For the records below, tally the lines that contain "specialize" and give only that number.

Stored data:
'''
(* ===== verification/Effects.v ===== *)
(** * Stateful code that may throw

    C++ code that changes objects and throws exceptions: an exception keeps the changes made
    before it. The monad instances are those of stdpp, so that its notations apply. *)
From stdpp Require Export base list option gmap.
From Stdlib Require Export ZArith Lia Bool.
#[global] Open Scope Z_scope.

Inductive exn : Type :=
| SystemError      (* a failed system call *)
| OutOfRange       (* std::out_of_range *)
| LogicError       (* std::logic_error *)
| RuntimeError     (* std::runtime_error *)
| Undefined.       (* undefined behaviour: an iterator outside of its container, a null reference *)

Inductive outcome (A : Type) : Type :=
| Ret (a : A)
| Raise (e : exn).
Arguments Ret {A} a.
Arguments Raise {A} e.

Definition eff (S A : Type) : Type := S → outcome A * S.

#[export] Instance eff_ret {S} : MRet (eff S) := λ A a s, (Ret a, s).
#[export] Instance eff_bind {S} : MBind (eff S) := λ A C k m s,
  match m s with
  | (Ret a, s) => k a s
  | (Raise e, s) => (Raise e, s)
  end.

Definition throw {S A} (e : exn) : eff S A := λ s, (Raise e, s).
Definition get {S} : eff S S := λ s, (Ret s, s).
Definition gets {S A} (f : S → A) : eff S A := λ s, (Ret (f s), s).
Definition modify {S} (f : S → S) : eff S unit := λ s, (Ret tt, f s).
Definition when {S} (b : bool) (m : eff S unit) : eff S unit := if b then m else mret tt.

(** [try { m } catch (const exception&) { h }]; undefined behaviour cannot be caught. *)
Definition catch {S A} (m : eff S A) (h : eff S A) : eff S A := λ s,
  match m s with
  | (Raise Undefined, s) => (Raise Undefined, s)
  | (Raise _, s) => h s
  | r => r
  end.

(** Runs a computation on a component of the state. *)
Definition zoom {S T A} (read : S → T) (write : T → S → S) (m : eff T A) : eff S A := λ s,
  let '(a, t) := m (read s) in (a, write t s).

(** The loop [for (x : l) body]. *)
Fixpoint for_each {S X} (l : list X) (body : X → eff S unit) : eff S unit :=
  match l with
  | [] => mret tt
  | x :: l => body x;; for_each l body
  end.

(** ** Rules *)

Section Rules.
Context {S : Type}.

Lemma bind_ret {A C} (m : eff S A) (k : A → eff S C) s a s' :
  m s = (Ret a, s') → (m ≫= k) s = k a s'.
Proof. intros H. unfold mbind, eff_bind. by rewrite H. Qed.

Lemma bind_raise {A C} (m : eff S A) (k : A → eff S C) s e s' :
  m s = (Raise e, s') → (m ≫= k) s = (Raise e, s').
Proof. intros H. unfold mbind, eff_bind. by rewrite H. Qed.

Lemma bind_inv {A C} (m : eff S A) (k : A → eff S C) s r s'' :
  (m ≫= k) s = (r, s'') →
  (∃ a s', m s = (Ret a, s') ∧ k a s' = (r, s'')) ∨ (∃ e, m s = (Raise e, s'') ∧ r = Raise e).
Proof.
  unfold mbind, eff_bind. destruct (m s) as [[a|e] s'] eqn:E; intros H.
  - left. eauto.
  - right. exists e. by simplify_eq.
Qed.

(** A loop over two lists is two loops. *)
Lemma for_each_concat {X} (l k : list X) (body : X → eff S unit) s :
  for_each (l ++ k) body s = (for_each l body ≫= λ _, for_each k body) s.
Proof.
  revert s. induction l as [|x l IH]; intros s; [done|]. cbn [for_each app].
  unfold mbind, eff_bind. destruct (body x s) as [[[]|e] s']; [|done].
  specialize (IH s'). unfold mbind, eff_bind in IH. exact IH.
Qed.

(** A property of the state that a run ends in. *)
Lemma bind_post {A C} (m : eff S A) (k : A → eff S C) s (I : S → Prop) :
  (∀ a s', m s = (Ret a, s') → I (k a s').2) → (∀ e s', m s = (Raise e, s') → I s') →
  I ((m ≫= k) s).2.
Proof.
  intros H1 H2. unfold mbind, eff_bind. destruct (m s) as [[a|e] s'] eqn:E; [by apply H1 | by eapply H2].
Qed.

(** What every run of a computation keeps. *)
Definition keeps {A} (m : eff S A) (I : S → Prop) : Prop :=
  ∀ s, I s → I (m s).2.

Lemma keeps_ret {A} (a : A) I : keeps (mret a) I.
Proof. by intros s Hs. Qed.
Lemma keeps_throw {A} e I : keeps (throw (A := A) e) I.
Proof. by intros s Hs. Qed.
Lemma keeps_gets {A} (f : S → A) I : keeps (gets f) I.
Proof. by intros s Hs. Qed.
Lemma keeps_get I : keeps get I.
Proof. by intros s Hs. Qed.
Lemma keeps_modify f I : (∀ s, I s → I (f s)) → keeps (modify f) I.
Proof. intros H s Hs. by apply H. Qed.
Lemma keeps_bind {A C} (m : eff S A) (k : A → eff S C) I :
  keeps m I → (∀ a, keeps (k a) I) → keeps (m ≫= k) I.
Proof.
  intros Hm Hk s Hs. specialize (Hm s Hs). unfold mbind, eff_bind.
  destruct (m s) as [[a|e] s']; [by apply Hk | done].
Qed.
Lemma keeps_when b m I : keeps m I → keeps (when b m) I.
Proof. destruct b; [done | intros _; apply keeps_ret]. Qed.
Lemma keeps_catch {A} (m h : eff S A) I : keeps m I → keeps h I → keeps (catch m h) I.
Proof.
  intros Hm Hh s Hs. specialize (Hm s Hs). unfold catch.
  destruct (m s) as [[a|[]] s']; auto.
Qed.
Lemma keeps_for_each {X} (l : list X) body I :
  (∀ x, keeps (body x) I) → keeps (for_each l body) I.
Proof. intros H. induction l; [apply keeps_ret | by apply keeps_bind]. Qed.

(** A computation that keeps an invariant and yields values with a property. *)
Definition gives {A} (m : eff S A) (I : S → Prop) (V : A → Prop) : Prop :=
  ∀ s, I s → I (m s).2 ∧ match (m s).1 with Ret a => V a | Raise _ => True end.

Lemma gives_keeps {A} (m : eff S A) I : keeps m I ↔ gives m I (λ _, True).
Proof.
  split; intros Hm s Hs; specialize (Hm s Hs); [split; [done | by destruct (m s).1] | by destruct Hm].
Qed.
Lemma gives_weaken {A} (m : eff S A) I (V V' : A → Prop) :
  gives m I V → (∀ a, V a → V' a) → gives m I V'.
Proof.
  intros Hm HV s Hs. destruct (Hm s Hs) as [H1 H2]. split; [done|].
  destruct (m s).1; [by apply HV | done].
Qed.
Lemma gives_ret {A} (a : A) I (V : A → Prop) : V a → gives (mret a) I V.
Proof. intros Ha s Hs. done. Qed.
Lemma gives_throw {A} e I (V : A → Prop) : gives (throw e) I V.
Proof. intros s Hs. done. Qed.
Lemma gives_gets {A} (f : S → A) I (V : A → Prop) : (∀ s, I s → V (f s)) → gives (gets f) I V.
Proof. intros Hf s Hs. split; [done|]. by apply Hf. Qed.
Lemma gives_modify f I : (∀ s, I s → I (f s)) → gives (modify f) I (λ _, True).
Proof. intros Hf. by apply gives_keeps, keeps_modify. Qed.
Lemma gives_bind {A C} (m : eff S A) (k : A → eff S C) I V U :
  gives m I V → (∀ a, V a → gives (k a) I U) → gives (m ≫= k) I U.
Proof.
  intros Hm Hk s Hs. destruct (Hm s Hs) as [H1 H2]. unfold mbind, eff_bind.
  destruct (m s) as [[a|e] s']; [by apply Hk | done].
Qed.
Lemma gives_when b m I : (b = true → gives m I (λ _, True)) → gives (when b m) I (λ _, True).
Proof. destruct b; [auto | intros _; by apply gives_ret]. Qed.
Lemma gives_for_each {X} (l : list X) body I :
  (∀ x, x ∈ l → gives (body x) I (λ _, True)) → gives (for_each l body) I (λ _, True).
Proof.
  induction l as [|x l IH]; intros Hb; [by apply gives_ret|]. cbn [for_each].
  eapply gives_bind; [apply Hb; set_solver|]. intros _ _. apply IH. intros y Hy. apply Hb. set_solver.
Qed.
End Rules.

(** Runs the primitive steps of a computation in a hypothesis. *)
Ltac eff_run H :=
  unfold mret, mbind, eff_ret, eff_bind, get, gets, modify, throw in H; cbn in H; simplify_eq.

Create HintDb eff.
#[export] Hint Resolve keeps_ret keeps_throw keeps_gets keeps_get keeps_when keeps_catch
  keeps_bind keeps_for_each : eff.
'''
▶ **Result below**: 4